Qu’y avait-il y avait de mal dans les actions de Kora’h et de ses acolytes ? À première vue, ce qu’ils ont dit était à la fois vrai et basé sur des principes. “C’en est trop de vous !” ont-ils dit à Moïse et Aaron. “Toute la communauté, oui, tous sont des saints, et au milieu d’eux est le Seigneur ; pourquoi donc vous érigez-vous en chefs de l’assemblée du Seigneur ?” (Nombres 16:3-4) 

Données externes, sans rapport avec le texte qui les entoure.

(* ===== verification/Server.v ===== *)
(** * The event loop ([server.h], [server.cpp])

    [class Server]: a listening socket, an epoll instance and the connections, over
    the store and its log.  The kernel's side of the sockets is not code of the
    repository, so it is a parameter: a [net] gives, for the [n]-th interaction of
    the loop with it, the readiness it reports and the answers it gives to the
    calls of that interaction (a loop that retries may need several; one whose
    answers run out never returns, because the process was killed there).

    The state of a run is the object, the files, the number of interactions so far
    and a trace of what went over the sockets.  A byte sent is recorded with the
    files as they were at that moment, so that "no reply leaves before the fsync"
    is a property of the trace; so are the files each turn's [maybe_compact] starts
    from, and those an input the process died in was read to.  The answers to
    [EPOLL_CTL_MOD] are in it too.  The trace is for the theorems only: the program does
    not read it. *)

From stdpp Require Import gmap.
From S2P Require Import Prelude Resp SortedMap Memtable WalCodec Posix Wal Sstable Compaction Store Command Connection LogGuard.

(** ** Constants *)

Definition kMaxEvents : nat := 256.
Definition kReadChunk : nat := Z.to_nat (16 * 1024).
Definition kTickMs : Z := 100.
Definition kSweepBudget : nat := 100.

(** [<sys/epoll.h>] and [<netinet/in.h>]. *)
Definition EPOLLIN : Z := 1.
Definition EPOLLOUT : Z := 4.
Definition EPOLLERR : Z := 8.
Definition EPOLLHUP : Z := 16.
Definition INADDR_LOOPBACK : Z := 2130706433.

(** The values of [errno] the loop tells apart. *)
Inductive errno := EINTR | EAGAIN | ECONNABORTED | EOTHER.

(** ** The kernel's side *)

Record net := mkNet {
  shutdown_at : nat -> bool;                   (** [g_shutdown], when it is looked at *)
  epoll_at : nat -> errno + list (Z * Z);      (** [epoll_wait]: descriptors and events *)
  accept_at : nat -> list (errno + Z * bool);  (** [accept4], and whether [EPOLL_CTL_ADD] succeeds *)
  read_at : nat -> list (errno + bytes);       (** [read]: no bytes is the end of the stream *)
  send_at : nat -> list (errno + nat);         (** [send]: how many bytes it takes *)
  ctl_at : nat -> bool;                        (** [EPOLL_CTL_MOD] succeeds *)
  setup_at : nat -> errno + Z                  (** the calls of the constructor *)
}.

(** ** The object and the run *)

Record ConnState := mkConnState { conn : Connection; interest : Z }.

(** [conns_] is keyed by the descriptor each [ConnState] owns; the log the object
    borrows is the one the store writes to ([main.cpp:158] attaches it before the
    server is built). *)
Record Server := mkServer {
  store_ : Store;
  epoll_ : Z;
  listener_ : Z;
  conns_ : gmap Z ConnState
}.

Inductive event :=
  | Listening (addr port : Z)
  | Accepted (fd : Z)
  | Received (fd : Z) (data : bytes)
  | Interrupted (fd : Z) (data : bytes) (at_ : world)
  | Sent (fd : Z) (data : bytes) (at_ : world)
  | Watched (fd : Z) (mask : Z) (granted : bool)
  | Closed (fd : Z)
  | Merging (at_ : world).

Record sys := mkSys {
  srv : Server;
  files : world;
  calls : nat;
  trace : list event
}.

Definition SM (A : Type) : Type := sys -> res A * sys.

#[export] Instance SM_ret : MRet SM := fun A a σ => (Ret a, σ).
#[export] Instance SM_bind : MBind SM := fun A B k m σ =>
  match m σ with
  | (Ret a, σ') => k a σ'
  | (Throw e, σ') => (Throw e, σ')
  | (Dead, σ') => (Dead, σ')
  end.

Definition sthrow {A} (what : bytes) : SM A := fun σ => (Throw what, σ).
Definition sdead {A} : SM A := fun σ => (Dead, σ).

(** *** Access to the state *)

Definition server : SM Server := fun σ => (Ret (srv σ), σ).
Definition put_server (s : Server) : SM unit := fun σ =>
  (Ret tt, mkSys s (files σ) (calls σ) (trace σ)).
Definition next_call : SM nat := fun σ =>
  (Ret (calls σ), mkSys (srv σ) (files σ) (S (calls σ)) (trace σ)).
Definition log (e : world -> event) : SM unit := fun σ =>
  (Ret tt, mkSys (srv σ) (files σ) (calls σ) (trace σ ++ [e (files σ)])).

Definition set_store (s : Server) (st : Store) : Server :=
  mkServer st (epoll_ s) (listener_ s) (conns_ s).
Definition set_conns (s : Server) (cs : gmap Z ConnState) : Server :=
  mkServer (store_ s) (epoll_ s) (listener_ s) cs.
Definition put_conn (fd : Z) (c : ConnState) : SM unit :=
  s ← server; put_server (set_conns s (<[fd := c]> (conns_ s))).

(** A call of the store, and one of the log. *)
Definition on_store {A} (f : Store -> M (A * Store)) : SM A := fun σ =>
  match f (store_ (srv σ)) (files σ) with
  | (Ret (a, st), w) => (Ret a, mkSys (set_store (srv σ) st) w (calls σ) (trace σ))
  | (Throw e, w) => (Throw e, mkSys (srv σ) w (calls σ) (trace σ))
  | (Dead, w) => (Dead, mkSys (srv σ) w (calls σ) (trace σ))
  end.

Definition on_wal (f : Wal -> M (bool * Wal)) : SM bool :=
  on_store (fun st =>
    match wal_ st with
    | None => mret (true, st)
    | Some wal => '(ok, wal) ← f wal; mret (ok, set_wal st (Some wal))
    end).

Section server.
Context (E : env) (N : net) (kStartedMs : Z).

(** ** The constructor

    It runs on an object whose descriptors are not open yet (-1). *)

Definition setup (what : bytes) : SM Z :=
  n ← next_call;
  match setup_at N n with
  | inl _ => sthrow what
  | inr v => if v <? 0 then sthrow what else mret v
  end.

Definition Server_open (port : Z) : SM unit :=
  fd ← setup (lit "socket");
  s ← server;
  _ ← put_server (mkServer (store_ s) (epoll_ s) fd (conns_ s));
  _ ← setup (lit "setsockopt(SO_REUSEADDR)");
  _ ← setup (lit "bind");
  _ ← setup (lit "listen");
  _ ← log (fun _ => Listening INADDR_LOOPBACK port);
  fd ← setup (lit "epoll_create1");
  s ← server;
  _ ← put_server (mkServer (store_ s) fd (listener_ s) (conns_ s));
  _ ← setup (lit "epoll_ctl(listener)");
  mret tt.

(** ** Connections *)

(** Erasing the entry closes the descriptor, which leaves the epoll set. *)
Definition close_connection (fd : Z) : SM unit :=
  s ← server;
  _ ← put_server (set_conns s (delete fd (conns_ s)));
  log (fun _ => Closed fd).

(** [conns_.emplace(...)]: an entry that is there stays. *)
Definition emplace (fd : Z) : SM unit :=
  s ← server;
  match conns_ s !! fd with
  | Some _ => mret tt
  | None =>
      _ ← put_server (set_conns s (<[fd := mkConnState (Connection_init kMaxReadBuffer) EPOLLIN]> (conns_ s)));
      log (fun _ => Accepted fd)
  end.

Fixpoint accept_loop (script : list (errno + Z * bool)) : SM unit :=
  match script with
  | [] => sdead
  | inl EINTR :: script => accept_loop script
  | inl ECONNABORTED :: script => accept_loop script
  | inl EAGAIN :: _ => mret tt
  | inl EOTHER :: _ => mret tt
  | inr (raw, registered) :: script =>
      if registered : bool then _ ← emplace raw; accept_loop script
      else accept_loop script
  end.

Definition accept_ready : SM unit :=
  n ← next_call;
  accept_loop (accept_at N n).

(** [state.conn.on_bytes(bytes, store_)].  [on_bytes] always comes to a result, so
    its [None] is never taken ([on_bytes_correct]).  An input it does not return from, by
    an exception or with the process, is noted with the files it began on. *)
Definition feed (fd : Z) (state : ConnState) (data : bytes) : SM unit := fun σ =>
  let cut := trace σ ++ [Interrupted fd data (files σ)] in
  match on_bytes E kStartedMs (conn state) data (store_ (srv σ)) (files σ) with
  | (Ret (Some (_, c, st)), w) =>
      put_conn fd (mkConnState c (interest state))
        (mkSys (set_store (srv σ) st) w (calls σ) (trace σ ++ [Received fd data]))
  | (Ret None, w) => (Throw (lit "unreachable"), mkSys (srv σ) w (calls σ) cut)
  | (Throw e, w) => (Throw e, mkSys (srv σ) w (calls σ) cut)
  | (Dead, w) => (Dead, mkSys (srv σ) w (calls σ) cut)
  end.

Fixpoint read_loop (script : list (errno + bytes)) (fd : Z) (state : ConnState) : SM bool :=
  match script with
  | [] => sdead
  | inr [] :: _ => mret false
  | inr data :: _ => _ ← feed fd state (take kReadChunk data); mret true
  | inl EINTR :: script => read_loop script fd state
  | inl EAGAIN :: _ => mret true
  | inl _ :: _ => mret false
  end.

Definition read_available (fd : Z) (state : ConnState) : SM bool :=
  n ← next_call;
  read_loop (read_at N n) fd state.

(** Reads and executes, but does not write. *)
Definition service (fd : Z) (events : Z) : SM bool :=
  s ← server;
  match conns_ s !! fd with
  | None => mret false
  | Some state =>
      if negb (Z.land events (Z.lor EPOLLERR EPOLLHUP) =? 0) then
        _ ← close_connection fd; mret false
      else if negb (Z.land events EPOLLIN =? 0) then
        ok ← read_available fd state;
        if ok : bool then mret true
        else _ ← close_connection fd; mret false
      else mret true
  end.

(** A [send] takes no more than it is given. *)
Fixpoint send_loop (script : list (errno + nat)) (fd : Z) (state : ConnState) : SM (bool * ConnState) :=
  if negb (has_pending_output (conn state)) then mret (true, state)
  else
    match script with
    | [] => sdead
    | inr n :: script =>
        let out := pending_output (conn state) in
        match Nat.min n (length out) with
        | O => mret (false, state)
        | S _ as n =>
            _ ← log (Sent fd (take n out));
            let state := mkConnState (consume_output (conn state) (Z.of_nat n)) (interest state) in
            _ ← put_conn fd state;
            send_loop script fd state
        end
    | inl EINTR :: script => send_loop script fd state
    | inl EAGAIN :: _ => mret (true, state)
    | inl _ :: _ => mret (false, state)
    end.

Definition write_pending (fd : Z) (state : ConnState) : SM (bool * ConnState) :=
  n ← next_call;
  send_loop (send_at N n) fd state.

Definition wanted (c : Connection) : Z :=
  Z.lor EPOLLIN (if has_pending_output c then EPOLLOUT else 0).

Definition update_interest (fd : Z) (state : ConnState) : SM unit :=
  let want := wanted (conn state) in
  if want =? interest state then mret tt
  else
    n ← next_call;
    _ ← log (fun _ => Watched fd want (ctl_at N n));
    if ctl_at N n then put_conn fd (mkConnState (conn state) want) else mret tt.

(** The other half, run after the fsync. *)
Definition release (fd : Z) : SM unit :=
  s ← server;
  match conns_ s !! fd with
  | None => mret tt
  | Some state =>
      '(ok, state) ← (if has_pending_output (conn state) then write_pending fd state
                      else mret (true, state));
      if negb ok then close_connection fd
      else if should_close (conn state) then close_connection fd
      else update_interest fd state
  end.

(** ** The loop *)

Fixpoint handle_events (events : list (Z * Z)) (touched : list Z) : SM (list Z) :=
  match events with
  | [] => mret touched
  | (fd, mask) :: events =>
      s ← server;
      if fd =? listener_ s then
        _ ← accept_ready; handle_events events touched
      else
        served ← service fd mask;
        handle_events events (if served : bool then touched ++ [fd] else touched)
  end.

Fixpoint release_all (touched : list Z) : SM unit :=
  match touched with
  | [] => mret tt
  | fd :: touched => _ ← release fd; release_all touched
  end.

(** [wal_.needs_sync() && !wal_.sync()], negated. *)
Definition commit : SM bool :=
  on_wal (fun wal => if needs_sync wal then sync E wal else mret (true, wal)).

(** [store_.maybe_compact()], noted in the trace. *)
Definition compact_tick : SM Z :=
  _ ← log Merging;
  on_store (maybe_compact E).

(** What follows the commit: the replies, the sweep, the merge and the tick of the log. *)
Definition after_commit (touched : list Z) : SM unit :=
  _ ← release_all touched;
  _ ← on_store (fun st => sweep_expired E st kSweepBudget);
  _ ← compact_tick;
  _ ← on_wal (maybe_sync E);
  mret tt.

(** One turn of the [while]: [Some] is a [return], [None] another turn. *)
Definition iteration : SM (option bool) :=
  n ← next_call;
  match epoll_at N n with
  | inl EINTR => mret None
  | inl _ => sthrow (lit "epoll_wait")
  | inr events =>
      touched ← handle_events (take kMaxEvents events) [];
      ok ← commit;
      if ok : bool then _ ← after_commit touched; mret None
      else mret (Some false)
  end.

(** [run()], for at most [fuel] turns; [None] is a loop that is still running. *)
Fixpoint run (fuel : nat) : SM (option bool) :=
  match fuel with
  | O => mret None
  | S fuel =>
      n ← next_call;
      if shutdown_at N n then _ ← on_wal (sync E); mret (Some true)
      else
        r ← iteration;
        match r with
        | Some b => mret (Some b)
        | None => run fuel
        end
  end.

End server.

Ils avaient un argument à faire valoir. D.ieu avait convoqué le peuple pour devenir “une dynastie de pontifes et une nation sainte” (Exode 19:6), c’est-à-dire un royaume dont chacun de ses membres était d’une certaine façon un prêtre, et une nation dont chaque membre était saint. Moïse lui-même avait dit : “Plût au Ciel que tout le peuple de Dieu se composât de prophètes, que l’Éternel fit reposer son esprit sur eux !” (Nombres 11:29) Ce sont des sentiments radicalement égalitaires. Pourquoi y avait-il donc une hiérarchie, avec Moïse pour dirigeant et Aaron comme grand prêtre ?

Ce qui n’allait pas dans la déclaration de Kora’h, c’est que, dès le départ, il était clair qu’il faisait preuve de duplicité. Il y avait une contradiction évidente entre ce qu’il revendiquait et ce qu’il recherchait vraiment. Kora’h n’aspirait pas à une société dans laquelle tout le monde serait égal, tout le monde serait prêtre. Il n’était pas ce qu’il prétendait être, un anarchiste utopiste cherchant à abolir la hiérarchie. Il était plutôt en train de défier le leadership. Telles que les paroles de Moïse envers lui l’indiquaient, il aspirait à être lui-même grand prêtre. Il était le cousin de Moïse et d’Aaron, fils de Yitzhar, le frère du père de Moïse et d’Aaron, Amram, et il percevait comme une injustice que les deux postes de leadership n’avaient été octroyés qu’à une seule famille au sein du clan. Il prétendait vouloir l’égalité. Mais il recherchait plutôt le pouvoir.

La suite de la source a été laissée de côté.